OBJECTIVE: The present study aimed to (i) describe the availability of nutrition information in major chain restaurants, (ii) document the energy and nutrient levels of menu items, (iii) evaluate relationships with restaurant characteristics, menu labeling and trans fat laws, and nutrition information accessibility, and (iv) compare energy and nutrient levels against industry-sponsored and government-issued nutrition criteria. DESIGN: Descriptive statistics and multivariate regression analysis of the energy, total fat, saturated fat, trans fat, sodium, carbohydrate and protein levels of 28 531 regular and 1392 children's menu items. SETTING: Energy and nutrition information provided on restaurant websites or upon request, and secondary databases on restaurant characteristics. SUBJECTS: The top 400 US chain restaurants by sales, based on the 2009 list of the Restaurants & Institutions magazine. RESULTS: Complete nutrition information was reported for 245 (61 %) restaurants. Appetizers had more energy, fat and sodium than all other item types. Children's menu specialty beverages had more fat, saturated fat and carbohydrates than comparable regular menu beverages. The majority of main entrées fell below one-third of the US Department of Agriculture's estimated daily energy needs, but as few as 3 % were also within limits for sodium, fat and saturated fat. Main entrées had significantly more energy, fat and saturated fat in family-style restaurants than in fast-food restaurants. Restaurants that made nutrition information easily accessible on websites had significantly lower energy, fat and sodium contents across menu offerings than those providing information only upon request. CONCLUSIONS: The paper provides a comprehensive view of chain restaurant menu nutrition prior to nationwide labeling laws. It offers baseline data to evaluate how restaurants respond after laws are implemented.

Key Findings

  • Complete nutrition information was reported for 61 percent of restaurant brands.

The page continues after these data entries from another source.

(** One term, before another or at the end. *)
Lemma duration_term_val orig n u x rest :
  unit_of u = Some x → (∀ c t, rest = String c t → is_digit c = true) →
  duration_term orig (pretty n +:+ u +:+ rest) =
  if max_int64 <? Z.of_N n * x then Err (New ("time: invalid duration " +:+ quote orig))
  else Ok (Z.of_N n * x, rest).
Proof.
  intros Hu Hr. destruct (unit_bytes u x Hu) as (Hb & Hne & Hx).
  destruct u as [|a u]; [done|]. pose proof Hb as Ha. cbn [chars forallb] in Ha.
  apply andb_true_iff in Ha as [Ha _].
  unfold unit_byte in Ha. apply negb_true_iff, orb_false_iff in Ha as [Hp Ha].
  destruct (pretty_cons n) as (c & t & E). destruct (pretty_head n c t E) as [Hc _].
  pose proof (leadingInt_dec 0 (pretty n) (String a u +:+ rest)) as Hl.
  pose proof (string_length_app (pretty n) (String a u +:+ rest)) as Hlen.
  destruct (pretty_digits n) as [Hd Hv]. rewrite Hv in Hl.
  assert (pretty n +:+ String a u +:+ rest = String c (t +:+ String a u +:+ rest)) as Es by (by rewrite E).
  unfold duration_term. rewrite Es in *. rewrite Hc, orb_true_r. cbn [negb].
  rewrite Hl; [|unfold max_int64; lia|done|by intros ? ? [= <- _]].
  destruct (max_int64 <? Z.of_N n) eqn:En.
  { rewrite (proj2 (Z.ltb_lt _ _)) by nia. done. }
  rewrite (proj2 (Nat.eqb_neq _ _)) by (rewrite Hlen, E; simpl; lia). cbn [negb andb].
  assert (duration_fraction (String a u +:+ rest) = (0, float64_of 1, String a u +:+ rest, false)) as ->
    by (rewrite string_app_cons; cbn [duration_fraction]; by rewrite Hp).
  rewrite leadingUnit_bytes by done. cbn [fst snd]. rewrite Hu.
  rewrite bool_decide_eq_false_2 by done. rewrite (Z.ltb_irrefl 0).
  assert ((max_int64 / x <? Z.of_N n) = (max_int64 <? Z.of_N n * x)) as ->; [|done].
  pose proof (Z.mul_div_le max_int64 x Hx). pose proof (Z.mul_succ_div_gt max_int64 x Hx).
  apply eq_true_iff_eq. rewrite !Z.ltb_lt. nia.
Qed.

  • Appetizers had more calories, fat, and sodium than all other item types, including main entrées.
  • Main entrées had significantly more calories, fat, saturated fat, and sodium in family-style restaurants than in fast-food restaurants.
  • Restaurants that made nutrition information accessible on websites had lower calorie, fat, and sodium content than those providing information only on request.
  • Approximately 96 percent of main entrées did not meet a measure based upon U.S. government recommendations for sodium, fat, saturated fat, and calories combined.